Most moving are a series of images of eight people being executed. One of the condemned is a “counterrevolutionary” technician. As he is taken to the place of execution he closes his eyes for the last time and cries out, “This world is too dark!” Then he is led away to be shot, his eyes closed tight against the world he will never see again.

Li also suffered personal tragedies. His first girlfriend left him after her father was denounced as a “dog landlord”, his father-in-law killed himself, and Li himself was criticised and spent 2 years at a “rectification” school near the Chinese-Soviet border.

But Li survived and so did his negatives – wrapped in oilskin cloth and hidden under the floorboards of his one-room home.

Normality slowly returned to China, and Li returned to the Heilongjiang Daily where he photographed Harbin’s commemoration of the death of Mao in 1976 and the celebrations that met the fall of the Gang of Four and the historic end of the Cultural Revolution.

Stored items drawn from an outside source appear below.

(** * Log analyzer of the obsidian-vault automation: a shallow embedding

    This development embeds [automation/src/obsidian_vault/log_analyzer.py]
    and proves properties of its analyzer ([analyse_lines],
    [analyse_log_text]) and its reporter ([IssueSummary.recommendations],
    [render_report]).

    Python values are modelled as follows.
    - A [str] is a list of Unicode code points ([N]).
    - An [int] is a [Z]; a [float] is a binary64 value of [SpecFloat].
    - A [Set[str]] is a [gset]; a [List[str]] is a [list].
    - [None | int] is an [option Z].
    - A call that may raise returns a [result]. *)

From Stdlib Require Import ZArith NArith List String Ascii Bool Lia.
From Stdlib Require Import DecimalString.
From Stdlib Require Floats.SpecFloat.
From stdpp Require Import base decidable countable gmap sets list sorting.

Import ListNotations.

Set Default Proof Using "Type".

(** ** Characters and strings *)

Abbreviation char := N (only parsing).
Abbreviation str := (list N) (only parsing).

(** An ASCII literal of the source as a Python [str]. *)
Definition u (s : string) : str := List.map N_of_ascii (list_ascii_of_string s).

(** ** Exceptions *)

Inductive exn : Type :=
| ValueError
| ZeroDivisionError
| OverflowError.

Inductive result (A : Type) : Type :=
| Ok (a : A)
| Raise (e : exn).

Arguments Ok {A} a.
Arguments Raise {A} e.

Global Instance result_ret : MRet result := fun A a => Ok a.

Global Instance result_bind : MBind result := fun A B f m =>
  match m with
  | Ok a => f a
  | Raise e => Raise e
  end.

(** ** Unicode character classes of CPython *)

Definition in_range (lo hi c : N) : bool := ((lo <=? c) && (c <=? hi))%N.

(** [Py_UNICODE_ISSPACE], used by [str.split()] and by [int()]. *)
Definition Py_UNICODE_ISSPACE (c : char) : bool :=
  in_range 9 13 c || in_range 28 32 c || (c =? 133)%N || (c =? 160)%N
  || (c =? 5760)%N || in_range 8192 8202 c || (c =? 8232)%N || (c =? 8233)%N
  || (c =? 8239)%N || (c =? 8287)%N || (c =? 12288)%N.

(** [Py_UNICODE_ISLINEBREAK], used by [str.splitlines()]. *)
Definition Py_UNICODE_ISLINEBREAK (c : char) : bool :=
  in_range 10 13 c || in_range 28 30 c || (c =? 133)%N
  || (c =? 8232)%N || (c =? 8233)%N.

(** [Py_ISSPACE]: the ASCII white space of C. *)
Definition Py_ISSPACE (c : char) : bool := in_range 9 13 c || (c =? 32)%N.

Definition ascii_digit (c : char) : option N :=
  if in_range 48 57 c then Some (c - 48)%N else None.

Definition ascii_tolower (c : char) : char :=
  if in_range 65 90 c then (c + 32)%N else c.

Definition ascii_isalpha (c : char) : bool := in_range 65 90 c || in_range 97 122 c.

(** ** String primitives *)

(** [needle in hay] *)
Fixpoint starts_with (w s : str) : bool :=
  match w, s with
  | [], _ => true
  | a :: w', b :: s' => (a =? b)%N && starts_with w' s'
  | _ :: _, [] => false
  end.

Fixpoint contains (w s : str) : bool :=
  starts_with w s ||
  match s with
  | [] => false
  | _ :: s' => contains w s'
  end.

(** [s.split()]: the maximal runs of non-space characters, left to right.
    [cur] holds the token being read. *)
Fixpoint split_aux (cur : str) (s : str) : list str :=
  match s with
  | [] => if cur is [] then [] else [cur]
  | c :: s' =>
      if Py_UNICODE_ISSPACE c
      then (if cur is [] then split_aux [] s' else cur :: split_aux [] s')
      else split_aux (cur ++ [c]) s'
  end.

Definition split (s : str) : list str := split_aux [] s.

(** [s.strip(chars)] *)
Fixpoint lstrip (chars : str) (s : str) : str :=
  match s with
  | c :: s' => if existsb (N.eqb c) chars then lstrip chars s' else s
  | [] => []
  end.

Definition rstrip (chars : str) (s : str) : str := rev (lstrip chars (rev s)).

Definition strip (chars : str) (s : str) : str := rstrip chars (lstrip chars s).

(** [s.splitlines()]: a line ends at a line break; ["\r\n"] is one break;
    a final line without a break is kept when it is not empty. *)
Fixpoint splitlines_aux (cur : str) (s : str) : list str :=
  match s with
  | [] => if cur is [] then [] else [cur]
  | c :: s' =>
      if Py_UNICODE_ISLINEBREAK c
      then cur :: match c, s' with
                  | 13%N, 10%N :: s'' => splitlines_aux [] s''
                  | _, _ => splitlines_aux [] s'
                  end
      else splitlines_aux (cur ++ [c]) s'
  end.

Definition splitlines (s : str) : list str := splitlines_aux [] s.

(** [sep.join(items)] *)
Fixpoint join (sep : str) (items : list str) : str :=
  match items with
  | [] => []
  | [x] => x
  | x :: rest => x ++ sep ++ join sep rest
  end.

(** Comparison of strings: lexicographic on code points. *)
Fixpoint str_leb (a b : str) : bool :=
  match a, b with
  | [], _ => true
  | _ :: _, [] => false
  | x :: a', y :: b' => (x <? y)%N || ((x =? y)%N && str_leb a' b')
  end.

Definition str_le (a b : str) : Prop := str_leb a b = true.

Global Instance str_le_dec (a b : str) : Decision (str_le a b).
Proof. unfold str_le. apply _. Defined.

Li’s photographs were not made public until 1988 – when 20 were shown, and won first prize, in an exhibition in Beijing. These images were so powerful that they attracted the attention of Robert Pledge, cofounder and director of Contact Press Images, who met with Li and agreed to edit and publish the book. The Tiananmen Square Massacre in 1989 delayed work on the book which only began in 1996.

First, the negatives had to be taken to New York. “The first time I went to New York, I didn’t dare to bring negatives for fear they would be confiscated. The next time, I carried a small amount of negatives each time, which I hid in my wife’s feminine products. After two times, there had been no problem, so I became bolder and carried more.”

Li carried over 30,000 negatives to New York, which were edited down to 285 featured in the book, all of which are shown uncropped and in chronological order, as a true historical record of the Cultural Revolution.

Li’s aim is for Red-Color News Soldier to be published in mainland China. “It will be published in China,” he says, “but it’s a question of time.”

It’s also a question of politics, and whether the Chinese Communist Party leadership are willing to address the tragedies of 20th century Chinese history and the role the party played in them.

If they are, then the true historical value of Li’s photography will be realised, and Li’s ultimate goal met – “I hope this book will show what happened in that period, in order that this tragedy wil never happen again.” CP

A version of this review previously appeared in the Far Eastern Economic Review.